THE PROBLEM
Scan the listing below for the word "then" and copy every line that has it.

ENTRIES SHOWN

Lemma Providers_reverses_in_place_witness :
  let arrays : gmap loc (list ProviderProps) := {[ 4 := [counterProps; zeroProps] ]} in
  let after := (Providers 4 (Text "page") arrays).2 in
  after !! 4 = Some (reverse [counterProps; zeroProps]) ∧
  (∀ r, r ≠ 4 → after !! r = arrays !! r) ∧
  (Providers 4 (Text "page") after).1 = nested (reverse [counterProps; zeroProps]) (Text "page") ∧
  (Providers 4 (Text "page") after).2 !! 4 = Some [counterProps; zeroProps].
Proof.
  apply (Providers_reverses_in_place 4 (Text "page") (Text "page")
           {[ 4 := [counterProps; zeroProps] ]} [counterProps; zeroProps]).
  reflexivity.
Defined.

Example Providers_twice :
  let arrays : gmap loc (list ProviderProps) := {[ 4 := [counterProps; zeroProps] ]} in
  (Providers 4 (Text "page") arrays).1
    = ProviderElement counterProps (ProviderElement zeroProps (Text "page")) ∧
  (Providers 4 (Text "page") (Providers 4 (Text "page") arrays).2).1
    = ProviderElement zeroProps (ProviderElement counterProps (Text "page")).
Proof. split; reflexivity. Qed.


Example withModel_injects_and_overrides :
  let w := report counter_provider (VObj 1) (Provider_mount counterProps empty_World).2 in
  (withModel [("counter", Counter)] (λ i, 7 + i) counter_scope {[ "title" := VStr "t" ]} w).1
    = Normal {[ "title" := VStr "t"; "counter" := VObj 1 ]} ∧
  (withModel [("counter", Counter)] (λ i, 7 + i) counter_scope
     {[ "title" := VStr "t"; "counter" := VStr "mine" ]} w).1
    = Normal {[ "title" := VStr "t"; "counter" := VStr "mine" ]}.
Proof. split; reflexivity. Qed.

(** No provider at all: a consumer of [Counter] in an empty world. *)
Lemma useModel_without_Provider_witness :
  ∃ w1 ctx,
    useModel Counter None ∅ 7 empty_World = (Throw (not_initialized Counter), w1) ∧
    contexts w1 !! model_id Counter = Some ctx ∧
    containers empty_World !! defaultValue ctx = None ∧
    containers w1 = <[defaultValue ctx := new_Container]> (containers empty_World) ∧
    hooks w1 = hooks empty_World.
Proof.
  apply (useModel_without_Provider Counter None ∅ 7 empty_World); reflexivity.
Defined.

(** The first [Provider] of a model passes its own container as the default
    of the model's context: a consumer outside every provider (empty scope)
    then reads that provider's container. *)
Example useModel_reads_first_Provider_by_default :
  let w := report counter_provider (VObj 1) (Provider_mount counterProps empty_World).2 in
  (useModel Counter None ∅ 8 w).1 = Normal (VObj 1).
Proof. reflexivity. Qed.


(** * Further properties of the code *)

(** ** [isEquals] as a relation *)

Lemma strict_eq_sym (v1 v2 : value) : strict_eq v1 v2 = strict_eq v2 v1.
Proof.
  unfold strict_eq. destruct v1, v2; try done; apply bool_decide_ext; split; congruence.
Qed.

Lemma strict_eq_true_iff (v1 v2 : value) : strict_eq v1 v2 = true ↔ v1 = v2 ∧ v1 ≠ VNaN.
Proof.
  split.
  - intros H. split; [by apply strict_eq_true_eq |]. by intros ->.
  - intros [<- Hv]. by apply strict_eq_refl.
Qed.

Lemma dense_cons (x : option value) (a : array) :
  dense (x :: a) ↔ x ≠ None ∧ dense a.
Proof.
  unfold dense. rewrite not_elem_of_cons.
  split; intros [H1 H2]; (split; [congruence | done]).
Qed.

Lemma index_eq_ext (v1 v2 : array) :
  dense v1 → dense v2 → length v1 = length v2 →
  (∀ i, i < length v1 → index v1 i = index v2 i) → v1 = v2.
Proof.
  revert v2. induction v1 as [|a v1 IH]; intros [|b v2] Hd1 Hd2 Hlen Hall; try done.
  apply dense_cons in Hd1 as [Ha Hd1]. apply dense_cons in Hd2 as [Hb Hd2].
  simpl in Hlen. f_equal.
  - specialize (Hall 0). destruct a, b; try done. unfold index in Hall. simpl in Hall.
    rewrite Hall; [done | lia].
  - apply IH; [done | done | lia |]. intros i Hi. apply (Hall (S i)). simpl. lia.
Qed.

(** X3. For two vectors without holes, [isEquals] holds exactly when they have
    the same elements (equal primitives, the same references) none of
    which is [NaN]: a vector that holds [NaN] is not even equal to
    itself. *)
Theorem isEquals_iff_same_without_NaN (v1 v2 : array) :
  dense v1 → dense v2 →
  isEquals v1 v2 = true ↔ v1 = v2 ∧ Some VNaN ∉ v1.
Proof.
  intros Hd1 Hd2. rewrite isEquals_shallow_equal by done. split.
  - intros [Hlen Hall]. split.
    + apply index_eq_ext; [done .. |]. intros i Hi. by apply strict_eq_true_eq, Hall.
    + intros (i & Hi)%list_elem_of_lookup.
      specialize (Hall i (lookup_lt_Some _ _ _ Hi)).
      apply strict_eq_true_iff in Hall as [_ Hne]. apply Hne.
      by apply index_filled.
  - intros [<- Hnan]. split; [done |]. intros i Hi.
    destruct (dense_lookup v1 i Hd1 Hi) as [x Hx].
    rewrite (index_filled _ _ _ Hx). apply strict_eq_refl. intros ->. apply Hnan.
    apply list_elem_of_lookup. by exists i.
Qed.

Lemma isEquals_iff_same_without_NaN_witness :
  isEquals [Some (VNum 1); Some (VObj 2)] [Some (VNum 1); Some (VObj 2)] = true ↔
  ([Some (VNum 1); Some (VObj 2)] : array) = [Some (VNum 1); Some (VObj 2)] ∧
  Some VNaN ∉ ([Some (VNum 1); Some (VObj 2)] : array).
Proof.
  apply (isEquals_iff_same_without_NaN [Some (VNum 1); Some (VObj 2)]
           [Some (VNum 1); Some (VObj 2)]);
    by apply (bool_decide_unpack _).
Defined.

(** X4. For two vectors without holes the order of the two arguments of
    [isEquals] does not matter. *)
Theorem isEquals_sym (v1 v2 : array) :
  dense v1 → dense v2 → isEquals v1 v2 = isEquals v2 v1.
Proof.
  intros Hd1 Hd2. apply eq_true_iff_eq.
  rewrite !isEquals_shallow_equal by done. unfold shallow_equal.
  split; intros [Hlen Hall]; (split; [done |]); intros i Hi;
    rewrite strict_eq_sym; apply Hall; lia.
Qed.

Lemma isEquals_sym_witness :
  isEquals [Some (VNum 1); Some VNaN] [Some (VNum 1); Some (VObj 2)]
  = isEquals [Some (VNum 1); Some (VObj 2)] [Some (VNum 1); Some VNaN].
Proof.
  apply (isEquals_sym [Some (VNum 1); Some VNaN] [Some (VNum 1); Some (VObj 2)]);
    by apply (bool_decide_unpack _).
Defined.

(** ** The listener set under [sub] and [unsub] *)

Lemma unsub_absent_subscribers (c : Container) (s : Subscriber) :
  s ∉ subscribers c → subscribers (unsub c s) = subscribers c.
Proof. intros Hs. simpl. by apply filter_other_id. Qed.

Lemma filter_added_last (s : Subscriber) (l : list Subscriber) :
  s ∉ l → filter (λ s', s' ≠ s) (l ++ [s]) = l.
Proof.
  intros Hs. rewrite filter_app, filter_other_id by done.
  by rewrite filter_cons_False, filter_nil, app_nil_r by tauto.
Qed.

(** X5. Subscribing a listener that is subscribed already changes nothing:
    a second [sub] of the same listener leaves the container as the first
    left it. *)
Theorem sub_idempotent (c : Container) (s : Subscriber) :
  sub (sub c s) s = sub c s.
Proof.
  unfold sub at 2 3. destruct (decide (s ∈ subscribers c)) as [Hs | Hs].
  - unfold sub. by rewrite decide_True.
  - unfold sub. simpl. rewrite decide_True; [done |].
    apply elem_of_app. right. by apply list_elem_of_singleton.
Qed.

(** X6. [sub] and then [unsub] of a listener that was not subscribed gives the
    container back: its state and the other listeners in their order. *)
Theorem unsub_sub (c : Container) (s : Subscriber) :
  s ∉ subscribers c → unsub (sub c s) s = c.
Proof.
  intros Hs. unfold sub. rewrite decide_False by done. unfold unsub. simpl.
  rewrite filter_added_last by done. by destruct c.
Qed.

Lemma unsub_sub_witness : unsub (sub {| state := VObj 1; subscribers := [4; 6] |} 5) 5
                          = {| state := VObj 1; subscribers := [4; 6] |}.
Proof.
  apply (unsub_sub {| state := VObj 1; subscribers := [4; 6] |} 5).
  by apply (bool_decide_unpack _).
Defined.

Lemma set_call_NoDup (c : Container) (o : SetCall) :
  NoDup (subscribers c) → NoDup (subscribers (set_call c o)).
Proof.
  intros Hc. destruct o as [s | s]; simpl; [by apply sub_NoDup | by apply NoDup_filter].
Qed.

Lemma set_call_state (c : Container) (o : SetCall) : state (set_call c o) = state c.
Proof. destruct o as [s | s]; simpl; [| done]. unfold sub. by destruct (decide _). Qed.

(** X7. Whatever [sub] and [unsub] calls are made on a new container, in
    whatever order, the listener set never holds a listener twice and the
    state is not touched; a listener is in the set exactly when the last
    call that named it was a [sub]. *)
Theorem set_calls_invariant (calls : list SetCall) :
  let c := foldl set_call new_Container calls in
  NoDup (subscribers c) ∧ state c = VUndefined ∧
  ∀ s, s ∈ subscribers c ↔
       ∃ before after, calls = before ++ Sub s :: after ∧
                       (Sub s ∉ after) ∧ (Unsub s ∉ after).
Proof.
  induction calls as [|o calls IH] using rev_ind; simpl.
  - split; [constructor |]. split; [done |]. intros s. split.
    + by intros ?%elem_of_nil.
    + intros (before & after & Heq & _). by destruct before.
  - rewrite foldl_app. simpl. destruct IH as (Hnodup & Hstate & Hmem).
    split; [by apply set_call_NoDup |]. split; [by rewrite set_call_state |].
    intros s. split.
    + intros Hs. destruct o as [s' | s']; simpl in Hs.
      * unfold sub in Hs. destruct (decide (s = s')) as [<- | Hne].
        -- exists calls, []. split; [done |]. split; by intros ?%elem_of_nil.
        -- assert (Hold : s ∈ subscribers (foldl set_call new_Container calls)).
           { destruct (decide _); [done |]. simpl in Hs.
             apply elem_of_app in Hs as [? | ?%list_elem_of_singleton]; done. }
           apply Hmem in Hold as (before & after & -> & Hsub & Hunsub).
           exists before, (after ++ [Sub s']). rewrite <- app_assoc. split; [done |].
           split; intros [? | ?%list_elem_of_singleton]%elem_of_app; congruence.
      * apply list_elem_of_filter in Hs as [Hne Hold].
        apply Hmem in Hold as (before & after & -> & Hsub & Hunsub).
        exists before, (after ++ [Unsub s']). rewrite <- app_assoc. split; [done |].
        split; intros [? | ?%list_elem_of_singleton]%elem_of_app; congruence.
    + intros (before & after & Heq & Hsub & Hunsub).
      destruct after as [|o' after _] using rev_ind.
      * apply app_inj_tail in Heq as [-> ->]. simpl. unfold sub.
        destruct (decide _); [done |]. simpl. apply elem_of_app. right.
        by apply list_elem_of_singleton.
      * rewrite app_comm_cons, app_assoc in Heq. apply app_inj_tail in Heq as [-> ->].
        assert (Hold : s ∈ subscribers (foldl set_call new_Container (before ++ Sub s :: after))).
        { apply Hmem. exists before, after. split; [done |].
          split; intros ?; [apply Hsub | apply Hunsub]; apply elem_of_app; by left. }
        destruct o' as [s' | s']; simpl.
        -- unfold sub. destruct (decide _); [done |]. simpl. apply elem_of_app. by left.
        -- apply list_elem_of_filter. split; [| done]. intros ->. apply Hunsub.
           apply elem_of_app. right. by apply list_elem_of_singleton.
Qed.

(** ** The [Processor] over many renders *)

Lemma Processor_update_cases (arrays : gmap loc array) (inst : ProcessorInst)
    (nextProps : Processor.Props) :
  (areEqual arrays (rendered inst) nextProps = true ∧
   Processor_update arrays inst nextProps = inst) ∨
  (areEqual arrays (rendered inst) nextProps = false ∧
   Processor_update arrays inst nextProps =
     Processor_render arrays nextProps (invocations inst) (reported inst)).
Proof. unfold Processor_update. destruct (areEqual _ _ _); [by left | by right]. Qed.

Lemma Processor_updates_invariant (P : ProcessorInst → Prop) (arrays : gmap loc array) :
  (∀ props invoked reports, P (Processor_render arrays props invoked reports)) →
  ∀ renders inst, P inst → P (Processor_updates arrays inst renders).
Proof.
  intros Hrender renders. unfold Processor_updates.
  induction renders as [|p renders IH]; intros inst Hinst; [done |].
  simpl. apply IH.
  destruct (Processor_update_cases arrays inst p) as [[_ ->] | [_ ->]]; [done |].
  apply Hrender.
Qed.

--

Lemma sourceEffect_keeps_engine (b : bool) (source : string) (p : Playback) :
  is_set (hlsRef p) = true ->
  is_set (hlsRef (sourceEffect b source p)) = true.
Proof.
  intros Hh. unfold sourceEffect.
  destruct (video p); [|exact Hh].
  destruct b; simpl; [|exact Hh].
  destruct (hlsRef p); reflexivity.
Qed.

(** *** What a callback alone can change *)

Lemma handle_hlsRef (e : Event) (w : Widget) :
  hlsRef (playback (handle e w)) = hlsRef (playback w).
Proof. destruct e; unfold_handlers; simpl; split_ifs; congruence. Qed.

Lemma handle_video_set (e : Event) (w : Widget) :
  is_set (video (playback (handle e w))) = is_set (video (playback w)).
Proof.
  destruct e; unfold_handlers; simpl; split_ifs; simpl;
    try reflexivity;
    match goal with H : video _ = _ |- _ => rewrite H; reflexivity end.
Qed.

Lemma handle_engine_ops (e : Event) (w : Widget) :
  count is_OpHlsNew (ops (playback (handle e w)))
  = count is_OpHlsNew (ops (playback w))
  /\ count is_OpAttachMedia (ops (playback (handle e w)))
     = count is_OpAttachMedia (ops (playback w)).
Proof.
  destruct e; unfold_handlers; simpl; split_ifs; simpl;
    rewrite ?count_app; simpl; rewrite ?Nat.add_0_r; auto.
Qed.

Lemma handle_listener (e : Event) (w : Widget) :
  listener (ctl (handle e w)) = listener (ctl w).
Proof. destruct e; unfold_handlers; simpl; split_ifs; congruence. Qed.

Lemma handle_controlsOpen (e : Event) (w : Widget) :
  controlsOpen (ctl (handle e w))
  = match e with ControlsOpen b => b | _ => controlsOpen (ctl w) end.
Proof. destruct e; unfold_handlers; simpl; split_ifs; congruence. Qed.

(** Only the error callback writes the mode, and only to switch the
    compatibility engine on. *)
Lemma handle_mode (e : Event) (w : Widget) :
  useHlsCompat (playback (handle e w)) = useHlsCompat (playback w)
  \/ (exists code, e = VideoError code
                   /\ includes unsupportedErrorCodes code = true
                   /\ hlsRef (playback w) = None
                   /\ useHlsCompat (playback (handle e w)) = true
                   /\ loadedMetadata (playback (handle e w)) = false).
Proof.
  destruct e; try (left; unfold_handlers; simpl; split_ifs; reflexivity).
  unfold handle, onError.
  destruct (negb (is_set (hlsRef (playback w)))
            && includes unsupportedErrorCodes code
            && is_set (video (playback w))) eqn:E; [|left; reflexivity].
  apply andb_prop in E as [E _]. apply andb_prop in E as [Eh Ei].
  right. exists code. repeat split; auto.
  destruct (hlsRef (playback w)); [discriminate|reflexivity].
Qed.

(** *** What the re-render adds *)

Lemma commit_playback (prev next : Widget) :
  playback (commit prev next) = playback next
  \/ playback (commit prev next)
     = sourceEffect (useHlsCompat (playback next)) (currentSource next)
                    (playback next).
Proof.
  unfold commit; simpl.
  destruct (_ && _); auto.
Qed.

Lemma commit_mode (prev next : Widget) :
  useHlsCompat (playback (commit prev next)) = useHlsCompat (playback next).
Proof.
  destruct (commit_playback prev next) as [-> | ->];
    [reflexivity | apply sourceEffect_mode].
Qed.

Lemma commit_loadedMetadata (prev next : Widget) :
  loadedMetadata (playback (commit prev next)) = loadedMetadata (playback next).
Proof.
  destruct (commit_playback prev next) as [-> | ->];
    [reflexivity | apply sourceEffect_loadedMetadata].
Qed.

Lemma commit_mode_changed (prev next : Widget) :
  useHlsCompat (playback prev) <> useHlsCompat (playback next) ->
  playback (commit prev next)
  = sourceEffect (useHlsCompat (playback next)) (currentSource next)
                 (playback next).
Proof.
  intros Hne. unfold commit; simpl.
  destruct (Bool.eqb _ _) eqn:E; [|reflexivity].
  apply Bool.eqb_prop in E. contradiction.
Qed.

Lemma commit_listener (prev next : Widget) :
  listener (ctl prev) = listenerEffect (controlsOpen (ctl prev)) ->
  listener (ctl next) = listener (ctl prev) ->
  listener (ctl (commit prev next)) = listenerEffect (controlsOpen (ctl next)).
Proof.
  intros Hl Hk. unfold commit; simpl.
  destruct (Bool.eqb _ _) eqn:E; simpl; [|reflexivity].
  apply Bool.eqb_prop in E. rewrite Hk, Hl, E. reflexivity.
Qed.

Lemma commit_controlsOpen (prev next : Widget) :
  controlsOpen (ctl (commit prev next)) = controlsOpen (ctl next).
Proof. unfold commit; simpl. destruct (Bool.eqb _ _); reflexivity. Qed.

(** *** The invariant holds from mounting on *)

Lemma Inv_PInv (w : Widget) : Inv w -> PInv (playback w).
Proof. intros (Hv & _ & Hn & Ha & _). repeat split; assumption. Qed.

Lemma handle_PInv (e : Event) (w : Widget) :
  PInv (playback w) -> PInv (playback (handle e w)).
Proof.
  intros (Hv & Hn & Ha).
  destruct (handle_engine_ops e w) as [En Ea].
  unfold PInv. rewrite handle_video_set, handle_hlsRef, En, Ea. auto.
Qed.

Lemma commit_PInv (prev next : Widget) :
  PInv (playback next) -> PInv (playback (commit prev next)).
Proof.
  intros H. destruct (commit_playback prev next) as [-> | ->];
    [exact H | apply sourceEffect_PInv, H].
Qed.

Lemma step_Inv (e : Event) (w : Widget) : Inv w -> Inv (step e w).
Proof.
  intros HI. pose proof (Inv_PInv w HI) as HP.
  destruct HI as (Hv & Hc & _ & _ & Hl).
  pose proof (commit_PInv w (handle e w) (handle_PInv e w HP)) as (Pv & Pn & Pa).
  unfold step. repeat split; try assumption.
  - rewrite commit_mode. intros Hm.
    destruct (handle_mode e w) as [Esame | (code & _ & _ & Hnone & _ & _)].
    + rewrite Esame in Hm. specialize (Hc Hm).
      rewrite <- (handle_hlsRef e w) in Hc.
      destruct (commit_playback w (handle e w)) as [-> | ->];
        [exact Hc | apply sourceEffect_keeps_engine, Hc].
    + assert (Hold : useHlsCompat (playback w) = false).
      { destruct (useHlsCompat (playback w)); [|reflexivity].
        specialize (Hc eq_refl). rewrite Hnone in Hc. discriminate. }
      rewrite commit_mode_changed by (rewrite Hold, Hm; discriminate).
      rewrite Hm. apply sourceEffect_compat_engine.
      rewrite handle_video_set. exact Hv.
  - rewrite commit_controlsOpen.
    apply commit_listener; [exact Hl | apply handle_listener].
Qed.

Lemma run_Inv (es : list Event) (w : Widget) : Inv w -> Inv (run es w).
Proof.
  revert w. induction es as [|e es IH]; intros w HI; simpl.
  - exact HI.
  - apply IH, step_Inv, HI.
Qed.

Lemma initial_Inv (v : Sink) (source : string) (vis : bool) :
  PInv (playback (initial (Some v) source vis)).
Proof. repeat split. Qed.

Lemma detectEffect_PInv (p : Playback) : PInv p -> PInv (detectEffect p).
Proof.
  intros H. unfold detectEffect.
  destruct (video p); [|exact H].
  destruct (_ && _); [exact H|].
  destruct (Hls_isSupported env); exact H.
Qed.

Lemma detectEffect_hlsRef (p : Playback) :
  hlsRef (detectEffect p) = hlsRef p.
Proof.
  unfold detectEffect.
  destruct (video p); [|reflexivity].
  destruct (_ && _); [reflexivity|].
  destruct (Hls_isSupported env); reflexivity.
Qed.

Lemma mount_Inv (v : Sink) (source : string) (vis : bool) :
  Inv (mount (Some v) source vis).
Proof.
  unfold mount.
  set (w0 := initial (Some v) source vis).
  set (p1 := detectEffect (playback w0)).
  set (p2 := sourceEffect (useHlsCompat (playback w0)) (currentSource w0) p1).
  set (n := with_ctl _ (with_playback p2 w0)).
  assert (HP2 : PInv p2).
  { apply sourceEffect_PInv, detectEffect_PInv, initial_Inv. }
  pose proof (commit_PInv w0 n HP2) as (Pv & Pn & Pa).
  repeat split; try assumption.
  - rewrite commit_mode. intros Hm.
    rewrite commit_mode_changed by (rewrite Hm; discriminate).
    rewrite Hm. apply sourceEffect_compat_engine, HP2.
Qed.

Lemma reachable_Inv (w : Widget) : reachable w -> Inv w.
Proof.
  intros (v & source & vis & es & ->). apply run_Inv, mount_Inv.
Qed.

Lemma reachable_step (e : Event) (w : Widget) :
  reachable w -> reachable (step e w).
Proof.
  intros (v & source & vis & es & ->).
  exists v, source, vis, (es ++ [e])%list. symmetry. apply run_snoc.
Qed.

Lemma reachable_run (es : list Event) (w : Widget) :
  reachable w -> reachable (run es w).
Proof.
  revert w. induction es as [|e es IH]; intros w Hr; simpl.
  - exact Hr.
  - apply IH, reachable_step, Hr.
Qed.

RESPONSE BOX
    then reads that provider's container. *)
(** X6. [sub] and then [unsub] of a listener that was not subscribed gives the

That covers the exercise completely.